Step 1: Connection establishment

When we write an URL in the browser, we are requesting a web page from the server. The client creates a socket and establish a connection with the server. The server creates a new socket (clientsocket) for interchanging data with the client (in both directions). The original sockets continues listening for new connections

Now the client and server can communicate by means of the "blue" sockets. When they write to the sockets, the data is sent. When they read from them, the data is received. There is a bidirectional communication channel established

Step 2: The client sends a request message for a web page

The client takes the initiative (always) and sends a request message for obtaining the web page that the user wants to see

Step 3: The server reads the page from the disk

The server receives the request message and reads the html file from the hard disk

Step 4: The server sends a response message

The server builds a response message, composed of different fields.
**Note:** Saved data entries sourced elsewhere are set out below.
Lemma rtc_move_unknown st :
  rtc op_move (Committing, OcUnknown) st ->
  st = (Committing, OcUnknown) \/ st = (Committed, OcApplied) \/ st = (Delivered, OcApplied).
Proof.
  assert (forall st0, st0 ∈ [(Committing, OcUnknown); (Committed, OcApplied); (Delivered, OcApplied)] ->
            rtc op_move st0 st -> st ∈ [(Committing, OcUnknown); (Committed, OcApplied); (Delivered, OcApplied)]) as H.
  { intros st0 Hin Hs. revert Hin. induction Hs as [x | x y z Hm _ IH]; [done |].
    intros Hin. apply IH. unfold op_move in Hm. rewrite !elem_of_cons in Hin |- *.
    destruct_or! Hin; subst; [| | | by apply not_elem_of_nil in Hin];
      destruct y as [[] []]; simpl in Hm; try discriminate; auto. }
  intros Hs. apply H in Hs; [| left]. rewrite !elem_of_cons in Hs.
  destruct_or! Hs; auto. by apply not_elem_of_nil in Hs.
Qed.

(** Recorded outcomes are final.  Along every sequence of store calls an
    operation's status only moves forward along [can_transition_to]; a commit
    recorded as applied (or as not applied) keeps that record forever; and an
    operation whose commit is unknown can only stay so or become committed and
    delivered with an applied commit: it is never failed, interrupted or
    re-generated. *)
Theorem outcomes_are_final ops db id s c :
  Forall op_typed ops -> db_wf db -> ledger db !! id = Some (s, c) ->
  exists s' c', ledger (run ops db) !! id = Some (s', c')
    /\ rtc status_step s s'
    /\ (c = OcApplied \/ c = OcNotApplied -> c' = c)
    /\ (c = OcUnknown -> s = Committing ->
          (s', c') = (Committing, OcUnknown) \/ (s', c') = (Committed, OcApplied)
          \/ (s', c') = (Delivered, OcApplied)).
Proof.
  intros Ht Hwf Hst. destruct (ledger_run _ _ _ _ Ht Hwf Hst) as ([s' c'] & Hst' & Hm).
  exists s', c'. split_and!; [done | by apply op_moves_status in Hm | |].
  - intros Hc. by apply (rtc_move_applied _ _ _ Hc) in Hm.
  - intros -> ->. by apply rtc_move_unknown in Hm.
Qed.

Lemma outcomes_are_final_witness :
  let db := move_db (Committing, OcUnknown) in
  let ops := [OpFailed "n" "op-1" "commit" "X" "x" true OcNotApplied;
              OpCommitted "n" "op-1" "{}" OcUnknown] in
  exists s' c', ledger (run ops db) !! "op-1" = Some (s', c')
    /\ rtc status_step Committing s'
    /\ (OcUnknown = OcApplied \/ OcUnknown = OcNotApplied -> c' = OcUnknown)
    /\ (OcUnknown = OcUnknown -> Committing = Committing ->
          (s', c') = (Committing, OcUnknown) \/ (s', c') = (Committed, OcApplied)
          \/ (s', c') = (Delivered, OcApplied)).
Proof.
  intros db ops. apply (outcomes_are_final ops db "op-1" Committing OcUnknown).
  - repeat constructor.
  - apply move_db_wf.
  - vm_compute. reflexivity.
Defined.

(** ** Listings

    What a listing promises, without its SQL: the records it holds are operations as
    [get_operation] reads them, wanted ones, each once, oldest first; and a wanted
    operation it leaves out is no older than any it holds, its bound being reached. *)

Definition not_after (key : BridgeOperationRecord -> string) (a b : BridgeOperationRecord) : Prop :=
  text_lt (key a) (key b) = true \/ (key a = key b /\ text_le (rec_id a) (rec_id b) = true).

Record listing (wanted : BridgeOperationRecord -> Prop) (key : BridgeOperationRecord -> string) (bound : option nat)
    (db : DB) (recs : list BridgeOperationRecord) : Prop := {
  ls_read : forall rec, rec ∈ recs -> get_operation (rec_id rec) db = Ok (Some rec) /\ wanted rec;
  ls_once : NoDup (rec_id <$> recs);
  ls_sorted : StronglySorted (not_after key) recs;
  ls_rest : forall id rec, get_operation id db = Ok (Some rec) -> wanted rec ->
    rec ∈ recs \/ (bound = Some (length recs) /\ forall listed, listed ∈ recs -> not_after key listed rec);
}.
The HTML contents are located in the end of the message

Step 5: The browser renders the page on the screen

The client receive the html content and shows it on the screen

HTTP messages

There are two types of messages in HTTP: Request and response. They both have the same format: They consist of Lines in plain text (strings) separated by the special character '\n'

The lines are divided into two parts: the heather and the body. There is a blank line for separating both elements

Request messages

This is the format of the Request messages

The request line is the most important part. Here is where the client tells the server the service it needs. Consist of three parts separated by one space:

  • Method: Command name. There are three: GET, POST, HEAD
    • GET: Request an object to the server. The client wants the server to send it an object. The object id is given in the Path argument
    • POST: The client wants to send data to the server. They are placed in the message body
    • HEAD: Similar to GET, but only the object's headers are requested. It is used by the client to know if the object has been modified without having to transfer the whole object
  • Path: It is the name of the object that the client wants to get from the server, or the object which will receive the data the client is sending
  • Version: the HTTP version used. The syntax is like this: HTTP/x.y, where x and y are integer numbers

This is an Example of a request line:

GET /directory/other/file.html HTTP/1.0

And this is an example of a real message:

In this example, there is no body (it is empty)

Response messages

This is the format of the response message. It is the same than for the request message

The status line consist of three parts separated by spaces

  • Version: HTTP version. The syntax is: HTTP/x.y
  • Status code: A number that indicates what happened with the request
    • 200 --> OK
    • 404 --> Not Found
    • 304 --> Not modified
  • Status: Status information, in text format (readable)

Example of a status line:

HTTP/1.0 200 OK

This is an example of a response message:

Creating our first HTTP server

Let's create our first HTTP server, step by step, learning while doing

Starting point: The echo server

We start from a simple server, from the previous week, that just receives the request message and print it on the console: The echo server. It does no generates a response yet

Create the Session 12 folder and the new python file echo-server.py. Copy & paste the following code

import socket
import termcolor


# -- Server network parameters
IP = "127.0.0.1"
PORT = 8080


def process_client(s):
    # -- Receive the request message
    req_raw = s.recv(2000)
    req = req_raw.decode()

    print("Message FROM CLIENT: ")
    termcolor.cprint(req, "green")


# -------------- MAIN PROGRAM
# ------ Configure the server
# -- Listening socket
ls = socket.socket(socket.AF_INET, socket.SOCK_STREAM)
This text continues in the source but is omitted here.